■ TASK
Look through the data below for the line with "ChangeEnabled (n : str) (b : bool)", and transcribe it exactly together with each line after it up to and including the line with "then Ok None". Give nothing else.

■ SUPPLIED DATA
(* ===== verification/Auth.v ===== *)
(** * User accounts

    [packages/auth/src/{user,users_config,compute_hash,state}.rs] and
    [apps/socks5-proxy/src/commands/users_cli/mod.rs]: the account registry and
    its file, password hashing, the lookups of the authenticator, and the
    changes the command line makes to the registry. *)

From S2P Require Import Prelude Order OrdMap Str Utf8 TempFile Net ClientAcl.
Import TempFile.
Open Scope Z_scope.

Module Auth.

(** ** The registry *)

Record User : Type := mkUser {
  name : str;
  hash : str;
  is_enabled : bool;
  allowed_onion : bool;
  allowed_clients : option ClientAcl.AllowedClients;
  pre_socks5 : option ClientAcl.EndpointOverride;
  post_socks5 : option ClientAcl.EndpointOverride;
}.

Definition UsersConfig : Type := list User.

Definition INIT_SENTINEL : str := lit "init".

(** [find]: the first record of the name. *)
Definition find (n : str) (cfg : UsersConfig) : option User :=
  List.find (fun u => str_eqb (name u) n) cfg.

(** [find_mut] followed by an assignment: the first record changes. *)
Fixpoint update_first (n : str) (f : User → User) (cfg : UsersConfig) : UsersConfig :=
  match cfg with
  | [] => []
  | u :: us => if str_eqb (name u) n then f u :: us else u :: update_first n f us
  end.

Definition set_hash (h : str) (u : User) : User :=
  mkUser (name u) h (is_enabled u) (allowed_onion u) (allowed_clients u) (pre_socks5 u) (post_socks5 u).
Definition set_enabled (b : bool) (u : User) : User :=
  mkUser (name u) (hash u) b (allowed_onion u) (allowed_clients u) (pre_socks5 u) (post_socks5 u).
Definition set_onion (b : bool) (u : User) : User :=
  mkUser (name u) (hash u) (is_enabled u) b (allowed_clients u) (pre_socks5 u) (post_socks5 u).
Definition set_pre (o : option ClientAcl.EndpointOverride) (u : User) : User :=
  mkUser (name u) (hash u) (is_enabled u) (allowed_onion u) (allowed_clients u) o (post_socks5 u).
Definition set_post (o : option ClientAcl.EndpointOverride) (u : User) : User :=
  mkUser (name u) (hash u) (is_enabled u) (allowed_onion u) (allowed_clients u) (pre_socks5 u) o.

(** ** Third-party code *)

(** [ktav], for the registry. *)
Class KtavCrate : Type := {
  ktav_from_str : str → option UsersConfig;
  ktav_to_string : UsersConfig → option str;
}.

(** A serialised registry reads back. *)
Class KtavLaws `{KtavCrate} : Prop := {
  ktav_round_trip : ∀ cfg s, ktav_to_string cfg = Some s → ktav_from_str s = Some cfg;
}.

(** [argon2]: hashing with a salt into a PHC string, parsing one, and checking
    a password against it ([None] is an error other than a mismatch). *)
Class Argon2Crate : Type := {
  PasswordHash : Type;
  argon_hash : list Z → list Z → option str;
  phc_parse : str → option PasswordHash;
  argon_verify : list Z → PasswordHash → option bool;
}.

(** A computed hash is an Argon2id PHC string that verifies its password. *)
Class Argon2Laws `{Argon2Crate} : Prop := {
  argon_hash_prefix : ∀ pw salt h, argon_hash pw salt = Some h → starts_with (lit "$argon2id$") h = true;
  argon_hash_verifies : ∀ pw salt h, argon_hash pw salt = Some h →
    ∃ p, phc_parse h = Some p ∧ argon_verify pw p = Some true;
}.

(** [hmac] over SHA-256. *)
Class HmacCrate : Type := { hmac_sha256 : list Z → list Z → list Z }.

Section Auth.
Context `{KtavCrate, Argon2Crate, HmacCrate}.

(** ** Password hashing *)

(** The salt is what the random generator supplies, or its failure. *)
Definition compute_hash (salt : option (list Z)) (password : str) : result str unit :=
  match salt with
  | None => Err tt
  | Some salt => ok_or (argon_hash (as_bytes password) salt) tt
  end.

Definition verify_hash (stored_phc password : str) : result bool unit :=
  match phc_parse stored_phc with
  | None => Err tt
  | Some parsed => ok_or (argon_verify (as_bytes password) parsed) tt
  end.

(** ** The registry file *)

Inductive users_file : Type :=
| UsersMissing
| UsersText (text : str).

(** [load]: a missing file is an empty registry. *)
Definition load (readable : bool) (file : users_file) : result UsersConfig unit :=
  if negb readable then Err tt
  else match file with
  | UsersMissing => Ok []
  | UsersText text => ok_or (ktav_from_str text) tt
  end.

Definition save (io : save_io) (cfg : UsersConfig) (file : users_file) : result unit unit * users_file :=
  match ktav_to_string cfg with
  | None => (Err tt, file)
  | Some body => save_file io (UsersText body) file
  end.

(** ** The authenticator's lookups *)

Definition require_auth (users : UsersConfig) : bool := negb (is_empty users).

Definition onion_allowed (users : UsersConfig) (n : str) : bool :=
  match find n users with
  | Some u => is_enabled u && allowed_onion u
  | None => false
  end.

Definition client_allowed (users : UsersConfig) (n : str) (peer : ip_addr) : bool :=
  match find n users with
  | Some u =>
      if is_enabled u then
        match allowed_clients u with
        | Some policy => ClientAcl.allows_client policy peer
        | None => true
        end
      else false
  | None => false
  end.

(** What [verify] decides under the read lock. *)
Inductive Decision : Type :=
| Reject
| Verify (hash : str)
| Tofu.

Definition decide_login (users : UsersConfig) (n : str) : Decision :=
  match find n users with
  | None => Reject
  | Some u =>
      if negb (is_enabled u) then Reject
      else if str_eqb (hash u) INIT_SENTINEL then Tofu
      else Verify (hash u)
  end.

(** ** The success cache *)

Record CacheEntry : Type := mkCacheEntry {
  hash_snapshot : str;
  hmac : list Z;
}.

Definition message (n password : str) : list Z := as_bytes n ++ [0] ++ as_bytes password.
Definition tag (secret : list Z) (n password : str) : list Z := hmac_sha256 secret (message n password).

Definition cache_hit (secret : list Z) (cache : gmap str CacheEntry) (n password h : str) : bool :=
  match cache !! n with
  | Some entry =>
      str_eqb (hash_snapshot entry) h && bool_decide (hmac entry = tag secret n password)
  | None => false
  end.

Definition cache_insert (secret : list Z) (n password h : str) (cache : gmap str CacheEntry)
  : gmap str CacheEntry := <[n := mkCacheEntry h (tag secret n password)]> cache.

(** ** The command line *)

Inductive UsersAction : Type :=
| Add (n : str) (init allow_onion : bool) (pre post : option str)
| Remove (n : str)
| SetPassword (n : str)
| SetSocks5 (n hop value : str)
| Enable (n : str)
| Disable (n : str)
| SetOnion (n : str) (allowed : bool).

(** The change an action makes once its input is in hand. *)
Inductive edit : Type :=
| AddUser (u : User)
| RemoveUser (n : str)
| ChangeHash (n password new_hash : str)
| ChangeHop (n hop : str) (setting : option ClientAcl.EndpointOverride)
| ChangeEnabled (n : str) (b : bool)
| ChangeOnion (n : str) (b : bool).

Definition parse_user_endpoint (value : option str) : result (option ClientAcl.EndpointOverride) unit :=
  match value with
  | None => Ok None
  | Some v =>
      if str_eqb v (lit "inherit") then Ok None
      else if str_eqb v (lit "none") then Ok (Some ClientAcl.Disabled)
      else match ClientAcl.endpoint_from_str v with
      | Ok e => Ok (Some (ClientAcl.Endpoint e))
      | Err _ => Err tt
      end
  end.

(** [read_and_confirm]: [None] is a failure of the prompt. *)
Definition read_and_confirm (prompt confirm : option str) : result str unit :=
  match prompt with
  | None => Err tt
  | Some pw =>
      if is_empty pw then Err tt
      else match confirm with
      | None => Err tt
      | Some again => if str_eqb pw again then Ok pw else Err tt
      end
  end.

#[local] Open Scope result_scope.

(** What an action does before it takes the registry lock. *)
Definition prepare (salt : option (list Z)) (prompt confirm : option str) (readable : bool)
  (file : users_file) (a : UsersAction) : result edit unit :=
  match a with
  | Add n init allow pre post =>
      let? pre := parse_user_endpoint pre in
      let? post := parse_user_endpoint post in
      if init then Ok (AddUser (mkUser n INIT_SENTINEL true allow None pre post))
      else
        let? users := load readable file in
        if bool_decide (is_Some (find n users)) then Err tt
        else
          let? pw := read_and_confirm prompt confirm in
          let? h := compute_hash salt pw in
          Ok (AddUser (mkUser n h true allow None pre post))
  | Remove n => Ok (RemoveUser n)
  | SetPassword n =>
      let? users := load readable file in
      if bool_decide (is_Some (find n users)) then
        let? pw := read_and_confirm prompt confirm in
        let? h := compute_hash salt pw in
        Ok (ChangeHash n pw h)
      else Err tt
  | SetSocks5 n hop value =>
      if str_eqb hop (lit "pre") || str_eqb hop (lit "post") then
        let? setting := parse_user_endpoint (Some value) in
        Ok (ChangeHop n hop setting)
      else Err tt
  | Enable n => Ok (ChangeEnabled n true)
  | Disable n => Ok (ChangeEnabled n false)
  | SetOnion n b => Ok (ChangeOnion n b)
  end.

Definition update_known (n : str) (f : User → User) (cfg : UsersConfig) : option UsersConfig :=
  if bool_decide (is_Some (find n cfg)) then Some (update_first n f cfg) else None.

(** The change to the registry loaded under the lock; [None] bails out. *)
Definition apply_edit (e : edit) (cfg : UsersConfig) : option UsersConfig :=
  match e with
  | AddUser u => if bool_decide (is_Some (find (name u) cfg)) then None else Some (cfg ++ [u])
  | RemoveUser n =>
      let cfg' := List.filter (fun u => negb (str_eqb (name u) n)) cfg in
      if (length cfg' =? length cfg)%nat then None else Some cfg'
  | ChangeHash n _ h => update_known n (set_hash h) cfg
  | ChangeHop n hop setting =>
      update_known n (if str_eqb hop (lit "pre") then set_pre setting else set_post setting) cfg
  | ChangeEnabled n b => update_known n (set_enabled b) cfg
  | ChangeOnion n b => update_known n (set_onion b) cfg
  end.

(** What the command reports after its save: [set-password] still checks the
    new password against the hash it replaced. *)
Definition report (e : edit) (before : UsersConfig) : bool :=
  match e with
  | ChangeHash n pw _ =>
      match find n before with
      | Some u =>
          if str_eqb (hash u) INIT_SENTINEL then true
          else match verify_hash (hash u) pw with
          | Ok still_works => negb still_works
          | Err _ => false
          end
      | None => true
      end
  | _ => true
  end.

(** ** Facts *)

Lemma compute_hash_verifies `{!Argon2Laws} salt pw h :
  compute_hash salt pw = Ok h → verify_hash h pw = Ok true.
Proof.
  unfold compute_hash, verify_hash. destruct salt as [salt|]; [|done].
  destruct (argon_hash _ _) as [h'|] eqn:Hh; [|done]. intros [= ->].
  by destruct (argon_hash_verifies _ _ _ Hh) as (p & -> & ->).
Qed.

Lemma compute_hash_not_init `{!Argon2Laws} salt pw h :
  compute_hash salt pw = Ok h → h ≠ INIT_SENTINEL.
Proof.
  unfold compute_hash. destruct salt as [salt|]; [|done].
  destruct (argon_hash _ _) as [h'|] eqn:Hh; [|done]. intros [= ->] ->.
  apply argon_hash_prefix in Hh. by vm_compute in Hh.
Qed.

Lemma load_readable readable file cfg : load readable file = Ok cfg → load true file = Ok cfg.
Proof. by destruct readable. Qed.

Lemma load_saved `{!KtavLaws} io cfg file r file' :
  save io cfg file = (r, file') → file' = file ∨ load true file' = Ok cfg.
Proof.
  unfold save. destruct (ktav_to_string cfg) as [body|] eqn:Hb; [|intros [= _ <-]; by left].
  pose proof (ktav_round_trip _ _ Hb) as Hr.
  destruct (save_file_cases io (UsersText body) file) as [Hs|[Hs|[Hs _]]]; rewrite Hs;
    intros [= <- <-]; [right|by left|right]; unfold load; simpl; by rewrite Hr.
Qed.

Lemma find_update n (f : User → User) cfg u :
  (∀ v, name (f v) = name v) → find n cfg = Some u → find n (update_first n f cfg) = Some (f u).
Proof.
  intros Hf. induction cfg as [|v cfg IH]; simpl; [done|].
  destruct (str_eqb (name v) n) eqn:Hv; simpl; [rewrite Hf, Hv; by intros [= ->]|].
  rewrite Hv. exact IH.
Qed.

Lemma find_update_ne n m (f : User → User) cfg :
  (∀ v, name (f v) = name v) → m ≠ n → find m (update_first n f cfg) = find m cfg.
Proof.
  intros Hf Hne. induction cfg as [|v cfg IH]; simpl; [done|].
  destruct (str_eqb (name v) n) eqn:Hv; simpl; rewrite ?Hf; [|by rewrite IH].
  apply bool_decide_eq_true_1 in Hv. unfold str_eqb. by rewrite Hv, !bool_decide_false.
Qed.

(** ** Changing a password to itself *)

(** Setting the password an account already has changes the registry and is
    then reported as a failure: the check after the save compares the new
    password with the hash it replaced. *)
Theorem same_password_is_reported_as_failure `{!Argon2Laws} cfg n u salt salt' pw h' :
  find n cfg = Some u → compute_hash salt pw = Ok (hash u) → compute_hash salt' pw = Ok h' →
  apply_edit (ChangeHash n pw h') cfg = Some (update_first n (set_hash h') cfg) ∧
  report (ChangeHash n pw h') cfg = false.
Proof.
  intros Hf Hh Hh'. pose proof (compute_hash_not_init _ _ _ Hh) as Hne. simpl.
  unfold update_known. rewrite Hf, (compute_hash_verifies _ _ _ Hh). split; [done|].
  unfold str_eqb. by rewrite bool_decide_false.
Qed.
End Auth.
End Auth.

■ ANSWER TO THE EXERCISE
| ChangeEnabled (n : str) (b : bool)
| ChangeOnion (n : str) (b : bool).

Definition parse_user_endpoint (value : option str) : result (option ClientAcl.EndpointOverride) unit :=
  match value with
  | None => Ok None
  | Some v =>
      if str_eqb v (lit "inherit") then Ok None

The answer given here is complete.